▶ Information supplied:

(* ===== verification/Vendors.v ===== *)
(** * The vendor registry and its evidence (storage/policy_engine.py,
    storage/vendor_evidence.py, api/policy.py)

    A vendor names the providers and models it covers.  Its review is a round of
    approval stages ([Stages]); an approval lapses on the calendar, or when a
    dated reference to one of its documents expires.  The two ageing passes are
    those of the maintenance worker. *)

From stdpp Require Import base list strings option pretty sets gmap.
From Stdlib Require Import ZArith Lia Ascii.
From S2P Require Import Prelude Py Dates Sql Schema PolicyDoc Rbac PolicyStore Queue Workflow Stages Decisions.
From S2P Require Import Controls Posture.

Open Scope nat_scope.

Section Vendors.
Context `{PyHost} `{Digest}.

(** ** Registering *)

(** [sorted({x.strip().lower() for x in providers if x.strip()})] *)
Definition normalized_providers (providers : list string) : list string :=
  sorted_set (map (fun p => lower (strip p)) (select (fun p => negb (is_empty (strip p))) providers)).
Definition normalized_models (approved_models : option (list string)) : option (list string) :=
  match approved_models with
  | None | Some [] => None
  | Some l => Some (sorted_set (map strip (select (fun m => negb (is_empty (strip m))) l)))
  end.

Definition vendor_key (tenant_id name : string) : string := entity_id [Some "vendor"; Some tenant_id; Some name].

(** the status an edit leaves: a changed surface sends an approved vendor back to draft *)
Definition edited_status (providers : list string) (models : option (list string)) (current : vendor) : string :=
  let surface_changed := negb (bool_decide (vd_providers current = providers)) ||
                         negb (bool_decide (vd_approved_models current = models)) in
  if surface_changed && mem (vd_status current) ["approved"; "recertify_due"] then "draft" else vd_status current.

Definition read_vendor (vendor_id : string) (d : db) : res vendor :=
  match lookup_key vd_vendor_id vendor_id (vendor_registry d) with
  | Some v => Ok v
  | None => Raise TypeError
  end.

Definition upsert_vendor (now tenant_id name : string) (providers : list string)
    (approved_models : option (list string)) (notes_ref : option string) (created_by : string) (d : db)
    : res (vendor * db) :=
  let! _ := throw_if (is_empty tenant_id) (ValueError "a tenant_id is required to register a vendor") in
  let! _ := throw_if (match providers with [] => true | _ => false end)
    (ValueError "a vendor must name at least one provider") in
  let vendor_id := vendor_key tenant_id name in
  let normalized := normalized_providers providers in
  let models := normalized_models approved_models in
  let d := set_vendor_registry
    (match lookup_key vd_vendor_id vendor_id (vendor_registry d) with
     | None => vendor_registry d ++
         [mk_vendor vendor_id tenant_id name normalized "draft" models notes_ref 0 created_by None now now None]
     | Some current =>
         update_key vd_vendor_id vendor_id
           (fun v => vd_with_updated_at now (vd_with_status (edited_status normalized models current)
              (vd_with_notes_ref notes_ref (vd_with_approved_models models (vd_with_providers normalized v)))))
           (vendor_registry d)
     end) d in
  let! v := read_vendor vendor_id d in
  Ok (v, d).

Definition list_vendors (tenant_id : string) (d : db) : list vendor :=
  order_by (fun a b => negb (str_ltb (vd_name b) (vd_name a)))
    (select (fun v => String.eqb (vd_tenant_id v) tenant_id) (vendor_registry d)).

Definition load_vendor (vendor_id tenant_id : string) (d : db) : option vendor :=
  select1 (fun v => String.eqb (vd_vendor_id v) vendor_id && String.eqb (vd_tenant_id v) tenant_id) (vendor_registry d).

Definition vendor_in_tenant (vendor_id tenant_id : string) (d : db) : res vendor :=
  match load_vendor vendor_id tenant_id d with
  | Some v => Ok v
  | None => Raise (RecordNotFound "vendor not found in this organization")
  end.

(** ** Reviewing *)

Definition vendor_subject (v : vendor) (review_round : Z) (tenant_id : string) : subject :=
  mk_subject "vendor_review" (vd_vendor_id v) review_round (Some tenant_id) "vendor-registry" "global" (vd_name v).

(** the first open stage of a round *)
Definition first_open (vendor_id : string) (review_round : Z) (d : db) : option approval_stage :=
  head (order_by (fun a b => (st_stage_index a <=? st_stage_index b)%Z)
    (select (fun s => of_round "vendor_review" vendor_id review_round s && String.eqb (st_status s) "open")
      (approval_stages d))).

Definition submit_vendor_review (now vendor_id tenant_id actor_ref : string) (d : db) : res (vendor * db) :=
  let! vendor := vendor_in_tenant vendor_id tenant_id d in
  if String.eqb (vd_status vendor) "under_review" then Ok (vendor, d)
  else
    let! _ := throw_if (String.eqb (vd_status vendor) "retired")
      (ValueError "a retired vendor cannot be submitted for review") in
    let! _ := require_no_expired_evidence d vendor_id (vd_name vendor) in
    let! policy := resolve_vendor_policy d (Some tenant_id) in
    let review_round := (vd_review_round vendor + 1)%Z in
    let d := set_vendor_registry (update_key vd_vendor_id vendor_id
      (fun v => vd_with_updated_at now (vd_with_submitted_by (Some actor_ref)
         (vd_with_review_round review_round (vd_with_status "under_review" v)))) (vendor_registry d)) d in
    let! stages := py_iter (sp_stages policy) in
    let! r := materialize_stages now (vendor_subject vendor review_round tenant_id) stages "sequence"
      (sp_policy_tenant policy) (sp_policy_version policy) d in
    let d := snd r in
    let d := match first_open vendor_id review_round d with
             | Some s => _notify_stage_opened s d
             | None => d
             end in
    let! v := read_vendor vendor_id d in
    Ok (v, d).

Definition retire_vendor (now vendor_id tenant_id : string) (d : db) : res (vendor * db) :=
  let! _ := vendor_in_tenant vendor_id tenant_id d in
  let d := set_vendor_registry (update_key vd_vendor_id vendor_id
    (fun v => vd_with_updated_at now (vd_with_status "retired" v)) (vendor_registry d)) d in
  let! v := read_vendor vendor_id d in
  Ok (v, d).

(** ** Recertification *)

(** a stored timestamp, read as UTC; anything unreadable is None *)
Definition _parse_db_ts (value : option string) : option datetime :=
  match value with
  | None => None
  | Some value =>
      if is_empty value then None
      else
        let text := strip value in
        let text := if has_char " " text && negb (has_char "T" text) then replace_first " " "T" text else text in
        assume_utc <$> fromisoformat (expand_z text)
  end.

Definition approved_vendor (vendor_id : string) (v : vendor) : bool :=
  String.eqb (vd_vendor_id v) vendor_id && String.eqb (vd_status v) "approved".
Definition recertify_due (now vendor_id : string) (d : db) : db :=
  set_vendor_registry (update (approved_vendor vendor_id)
    (fun v => vd_with_updated_at now (vd_with_status "recertify_due" v)) (vendor_registry d)) d.

(** one iteration of the loop over the approved vendors *)
Definition age_vendor (now : string) (now_dt : Z) (acc : list vendor * db) (v : vendor) : res (list vendor * db) :=
  let (due, d) := acc in
  let! policy := resolve_vendor_policy d (Some (vd_tenant_id v)) in
  if negb (truthy (sp_recertify_days policy)) then Ok acc
  else match _parse_db_ts (vd_reviewed_at v) with
  | None => Ok acc
  | Some reviewed =>
      let! days := py_int (sp_recertify_days policy) in
      let! edge := add_days reviewed days in
      if (now_dt <=? instant edge)%Z then Ok acc
      else if rowcount (approved_vendor (vd_vendor_id v)) (vendor_registry d) =? 0 then Ok acc
      else Ok (due ++ [v],
               emit (mk_notice (Some (vd_tenant_id v)) "vendor.recertify_due" (vd_vendor_id v)
                       ["org_admin"; "governance_reviewer"] []) (recertify_due now (vd_vendor_id v) d))
  end.

Definition reviewed_vendor (v : vendor) : bool :=
  String.eqb (vd_status v) "approved" && match vd_reviewed_at v with Some _ => true | None => false end.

▶ Your goal: Return only the part of the records above that opens with the line containing "retired vendor cannot" and closes with the line containing "(fun v => vd_with_updated_at now (vd_with_submitted_by", ends included.

▶ Reply:
      (ValueError "a retired vendor cannot be submitted for review") in
    let! _ := require_no_expired_evidence d vendor_id (vd_name vendor) in
    let! policy := resolve_vendor_policy d (Some tenant_id) in
    let review_round := (vd_review_round vendor + 1)%Z in
    let d := set_vendor_registry (update_key vd_vendor_id vendor_id
      (fun v => vd_with_updated_at now (vd_with_submitted_by (Some actor_ref)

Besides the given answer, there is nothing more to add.